* TRY IT:
Starting at the line that has "JNull => Some None" and stopping after the line that has "negb (HasPrefix (p_name", reproduce the listing below exactly; omit everything else.

* MATERIAL PROVIDED:
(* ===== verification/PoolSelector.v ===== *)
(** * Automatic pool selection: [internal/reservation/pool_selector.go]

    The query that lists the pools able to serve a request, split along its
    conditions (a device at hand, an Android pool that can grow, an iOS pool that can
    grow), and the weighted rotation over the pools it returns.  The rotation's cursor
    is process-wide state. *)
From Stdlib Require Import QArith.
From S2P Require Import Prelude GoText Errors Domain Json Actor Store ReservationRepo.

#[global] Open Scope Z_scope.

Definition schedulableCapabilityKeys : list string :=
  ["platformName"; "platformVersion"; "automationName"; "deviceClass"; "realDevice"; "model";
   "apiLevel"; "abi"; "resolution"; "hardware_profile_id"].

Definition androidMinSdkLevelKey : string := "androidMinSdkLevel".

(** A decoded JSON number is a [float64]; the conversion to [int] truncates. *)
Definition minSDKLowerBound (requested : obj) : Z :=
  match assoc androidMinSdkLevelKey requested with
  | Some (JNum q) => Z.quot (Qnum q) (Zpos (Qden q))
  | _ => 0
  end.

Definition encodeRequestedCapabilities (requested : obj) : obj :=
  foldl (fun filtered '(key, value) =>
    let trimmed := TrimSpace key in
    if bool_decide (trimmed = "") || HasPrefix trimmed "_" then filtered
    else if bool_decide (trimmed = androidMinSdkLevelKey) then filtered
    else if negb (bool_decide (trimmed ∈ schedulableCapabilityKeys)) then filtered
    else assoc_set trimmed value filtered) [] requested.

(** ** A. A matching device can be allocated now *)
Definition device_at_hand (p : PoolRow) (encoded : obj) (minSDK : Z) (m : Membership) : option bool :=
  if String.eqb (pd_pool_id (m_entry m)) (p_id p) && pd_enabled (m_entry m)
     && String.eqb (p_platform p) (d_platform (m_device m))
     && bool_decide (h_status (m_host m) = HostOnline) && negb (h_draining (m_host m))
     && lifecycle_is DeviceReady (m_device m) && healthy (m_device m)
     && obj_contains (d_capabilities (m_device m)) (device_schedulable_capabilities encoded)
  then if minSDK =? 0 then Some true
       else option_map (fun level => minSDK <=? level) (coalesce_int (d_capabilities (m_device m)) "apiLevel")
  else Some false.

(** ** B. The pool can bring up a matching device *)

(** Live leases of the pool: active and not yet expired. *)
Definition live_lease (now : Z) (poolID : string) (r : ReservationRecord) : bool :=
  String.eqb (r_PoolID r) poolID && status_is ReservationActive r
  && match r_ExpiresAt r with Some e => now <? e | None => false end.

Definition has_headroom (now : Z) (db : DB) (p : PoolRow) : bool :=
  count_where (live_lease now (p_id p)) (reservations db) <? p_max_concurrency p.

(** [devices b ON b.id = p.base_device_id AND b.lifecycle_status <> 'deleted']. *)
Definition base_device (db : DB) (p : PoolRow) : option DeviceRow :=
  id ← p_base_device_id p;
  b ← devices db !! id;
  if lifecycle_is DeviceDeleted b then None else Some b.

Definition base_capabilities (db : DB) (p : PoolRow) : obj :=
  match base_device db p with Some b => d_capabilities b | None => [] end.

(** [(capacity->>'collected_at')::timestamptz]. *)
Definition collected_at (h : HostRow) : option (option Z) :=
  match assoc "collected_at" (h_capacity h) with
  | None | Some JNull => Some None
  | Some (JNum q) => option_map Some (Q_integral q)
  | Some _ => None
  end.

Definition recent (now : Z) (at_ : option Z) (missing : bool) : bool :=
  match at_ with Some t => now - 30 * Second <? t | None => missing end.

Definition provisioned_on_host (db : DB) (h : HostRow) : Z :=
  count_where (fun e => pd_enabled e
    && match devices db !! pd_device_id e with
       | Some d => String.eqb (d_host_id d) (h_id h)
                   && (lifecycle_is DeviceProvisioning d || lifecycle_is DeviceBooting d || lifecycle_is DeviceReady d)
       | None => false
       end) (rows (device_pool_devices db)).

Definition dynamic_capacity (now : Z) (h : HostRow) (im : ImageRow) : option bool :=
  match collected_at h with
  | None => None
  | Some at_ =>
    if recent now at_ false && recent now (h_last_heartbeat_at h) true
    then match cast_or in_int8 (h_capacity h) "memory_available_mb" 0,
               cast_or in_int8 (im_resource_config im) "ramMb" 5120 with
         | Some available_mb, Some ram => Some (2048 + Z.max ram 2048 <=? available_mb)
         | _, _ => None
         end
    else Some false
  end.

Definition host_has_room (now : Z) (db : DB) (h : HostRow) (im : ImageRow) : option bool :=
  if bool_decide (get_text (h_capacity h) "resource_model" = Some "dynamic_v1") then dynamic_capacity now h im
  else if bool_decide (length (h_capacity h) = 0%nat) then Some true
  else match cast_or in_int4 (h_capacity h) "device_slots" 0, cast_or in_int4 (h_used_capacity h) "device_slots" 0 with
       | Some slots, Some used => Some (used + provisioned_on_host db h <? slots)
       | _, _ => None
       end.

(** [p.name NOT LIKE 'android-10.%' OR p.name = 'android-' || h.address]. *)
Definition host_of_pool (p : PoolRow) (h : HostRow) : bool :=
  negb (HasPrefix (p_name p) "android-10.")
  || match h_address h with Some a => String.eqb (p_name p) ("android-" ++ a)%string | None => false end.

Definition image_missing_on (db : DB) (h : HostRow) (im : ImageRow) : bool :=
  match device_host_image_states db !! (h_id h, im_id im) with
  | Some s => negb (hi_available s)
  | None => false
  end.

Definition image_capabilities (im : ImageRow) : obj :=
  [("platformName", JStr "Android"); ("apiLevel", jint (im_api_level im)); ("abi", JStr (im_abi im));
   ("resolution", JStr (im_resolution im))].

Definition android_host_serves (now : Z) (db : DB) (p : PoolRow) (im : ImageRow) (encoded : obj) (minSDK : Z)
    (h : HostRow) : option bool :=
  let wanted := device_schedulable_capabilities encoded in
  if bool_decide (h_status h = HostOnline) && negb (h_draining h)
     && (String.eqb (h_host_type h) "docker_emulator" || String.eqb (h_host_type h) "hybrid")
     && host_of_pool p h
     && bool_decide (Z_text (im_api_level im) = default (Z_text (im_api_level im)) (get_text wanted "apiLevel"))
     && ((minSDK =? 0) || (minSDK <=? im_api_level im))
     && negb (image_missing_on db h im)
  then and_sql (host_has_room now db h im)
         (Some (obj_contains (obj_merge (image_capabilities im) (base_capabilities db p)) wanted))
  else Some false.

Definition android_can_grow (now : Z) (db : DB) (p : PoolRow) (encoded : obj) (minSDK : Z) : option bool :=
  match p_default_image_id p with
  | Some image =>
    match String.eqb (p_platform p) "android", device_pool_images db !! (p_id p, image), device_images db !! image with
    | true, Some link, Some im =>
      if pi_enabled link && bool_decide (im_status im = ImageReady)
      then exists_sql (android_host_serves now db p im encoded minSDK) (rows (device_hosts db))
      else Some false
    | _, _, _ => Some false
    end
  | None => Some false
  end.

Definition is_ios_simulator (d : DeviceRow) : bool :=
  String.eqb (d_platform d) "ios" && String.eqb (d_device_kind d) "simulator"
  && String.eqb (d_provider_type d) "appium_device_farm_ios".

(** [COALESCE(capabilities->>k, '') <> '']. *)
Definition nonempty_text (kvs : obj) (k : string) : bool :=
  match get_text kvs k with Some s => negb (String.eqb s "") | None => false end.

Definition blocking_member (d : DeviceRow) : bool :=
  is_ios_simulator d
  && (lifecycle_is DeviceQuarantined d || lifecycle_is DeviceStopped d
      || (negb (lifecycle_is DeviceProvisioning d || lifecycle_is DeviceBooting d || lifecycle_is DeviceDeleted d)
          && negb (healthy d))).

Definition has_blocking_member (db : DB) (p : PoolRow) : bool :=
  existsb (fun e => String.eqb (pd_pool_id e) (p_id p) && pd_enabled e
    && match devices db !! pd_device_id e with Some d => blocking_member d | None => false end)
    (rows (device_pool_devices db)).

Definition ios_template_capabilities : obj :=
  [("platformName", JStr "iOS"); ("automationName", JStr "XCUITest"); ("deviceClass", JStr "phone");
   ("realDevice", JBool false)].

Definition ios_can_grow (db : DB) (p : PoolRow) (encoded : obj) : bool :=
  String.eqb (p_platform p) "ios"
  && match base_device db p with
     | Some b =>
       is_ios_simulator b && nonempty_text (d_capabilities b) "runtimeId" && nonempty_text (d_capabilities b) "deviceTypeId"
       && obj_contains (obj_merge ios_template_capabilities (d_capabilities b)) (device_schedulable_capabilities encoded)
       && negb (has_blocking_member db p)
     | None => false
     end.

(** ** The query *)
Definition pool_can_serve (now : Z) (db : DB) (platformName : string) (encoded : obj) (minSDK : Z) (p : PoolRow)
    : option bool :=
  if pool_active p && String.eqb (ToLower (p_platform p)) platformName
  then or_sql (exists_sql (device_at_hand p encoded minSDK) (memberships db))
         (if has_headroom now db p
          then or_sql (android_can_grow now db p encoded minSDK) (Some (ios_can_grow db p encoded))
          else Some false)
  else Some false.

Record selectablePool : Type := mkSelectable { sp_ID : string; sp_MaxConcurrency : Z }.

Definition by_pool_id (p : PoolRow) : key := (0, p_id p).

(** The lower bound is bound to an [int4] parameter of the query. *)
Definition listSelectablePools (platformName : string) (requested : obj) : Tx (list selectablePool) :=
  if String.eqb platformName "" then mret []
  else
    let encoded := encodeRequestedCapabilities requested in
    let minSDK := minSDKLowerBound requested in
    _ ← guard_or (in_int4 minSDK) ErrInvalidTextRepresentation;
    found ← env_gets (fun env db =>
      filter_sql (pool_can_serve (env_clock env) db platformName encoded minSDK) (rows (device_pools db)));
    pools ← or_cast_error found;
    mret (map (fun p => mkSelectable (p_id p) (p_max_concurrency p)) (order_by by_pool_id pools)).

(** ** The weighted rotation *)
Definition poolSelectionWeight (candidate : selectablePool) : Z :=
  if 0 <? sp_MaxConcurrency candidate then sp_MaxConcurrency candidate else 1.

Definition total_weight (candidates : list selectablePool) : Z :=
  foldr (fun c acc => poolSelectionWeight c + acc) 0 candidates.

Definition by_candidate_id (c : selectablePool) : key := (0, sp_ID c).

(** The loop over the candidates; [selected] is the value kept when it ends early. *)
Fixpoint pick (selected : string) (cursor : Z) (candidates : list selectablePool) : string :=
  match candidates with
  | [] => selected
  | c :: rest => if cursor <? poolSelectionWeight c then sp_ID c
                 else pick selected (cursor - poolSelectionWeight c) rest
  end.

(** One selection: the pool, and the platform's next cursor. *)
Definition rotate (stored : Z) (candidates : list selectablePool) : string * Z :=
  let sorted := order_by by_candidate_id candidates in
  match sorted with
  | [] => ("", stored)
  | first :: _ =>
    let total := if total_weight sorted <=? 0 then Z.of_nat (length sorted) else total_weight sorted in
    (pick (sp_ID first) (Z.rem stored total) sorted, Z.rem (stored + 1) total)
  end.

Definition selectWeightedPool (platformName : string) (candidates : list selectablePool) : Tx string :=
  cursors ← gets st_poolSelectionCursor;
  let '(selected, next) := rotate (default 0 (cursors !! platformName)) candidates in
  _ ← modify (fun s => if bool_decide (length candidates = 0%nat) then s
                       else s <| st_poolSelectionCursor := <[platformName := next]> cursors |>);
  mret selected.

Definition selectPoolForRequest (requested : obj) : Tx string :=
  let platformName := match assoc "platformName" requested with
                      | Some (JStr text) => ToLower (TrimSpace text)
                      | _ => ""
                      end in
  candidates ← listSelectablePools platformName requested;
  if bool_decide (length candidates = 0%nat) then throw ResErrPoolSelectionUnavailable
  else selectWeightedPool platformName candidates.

* SOLUTION TO THE PROBLEM:
  | None | Some JNull => Some None
  | Some (JNum q) => option_map Some (Q_integral q)
  | Some _ => None
  end.

Definition recent (now : Z) (at_ : option Z) (missing : bool) : bool :=
  match at_ with Some t => now - 30 * Second <? t | None => missing end.

Definition provisioned_on_host (db : DB) (h : HostRow) : Z :=
  count_where (fun e => pd_enabled e
    && match devices db !! pd_device_id e with
       | Some d => String.eqb (d_host_id d) (h_id h)
                   && (lifecycle_is DeviceProvisioning d || lifecycle_is DeviceBooting d || lifecycle_is DeviceReady d)
       | None => false
       end) (rows (device_pool_devices db)).

Definition dynamic_capacity (now : Z) (h : HostRow) (im : ImageRow) : option bool :=
  match collected_at h with
  | None => None
  | Some at_ =>
    if recent now at_ false && recent now (h_last_heartbeat_at h) true
    then match cast_or in_int8 (h_capacity h) "memory_available_mb" 0,
               cast_or in_int8 (im_resource_config im) "ramMb" 5120 with
         | Some available_mb, Some ram => Some (2048 + Z.max ram 2048 <=? available_mb)
         | _, _ => None
         end
    else Some false
  end.

Definition host_has_room (now : Z) (db : DB) (h : HostRow) (im : ImageRow) : option bool :=
  if bool_decide (get_text (h_capacity h) "resource_model" = Some "dynamic_v1") then dynamic_capacity now h im
  else if bool_decide (length (h_capacity h) = 0%nat) then Some true
  else match cast_or in_int4 (h_capacity h) "device_slots" 0, cast_or in_int4 (h_used_capacity h) "device_slots" 0 with
       | Some slots, Some used => Some (used + provisioned_on_host db h <? slots)
       | _, _ => None
       end.

(** [p.name NOT LIKE 'android-10.%' OR p.name = 'android-' || h.address]. *)
Definition host_of_pool (p : PoolRow) (h : HostRow) : bool :=
  negb (HasPrefix (p_name p) "android-10.")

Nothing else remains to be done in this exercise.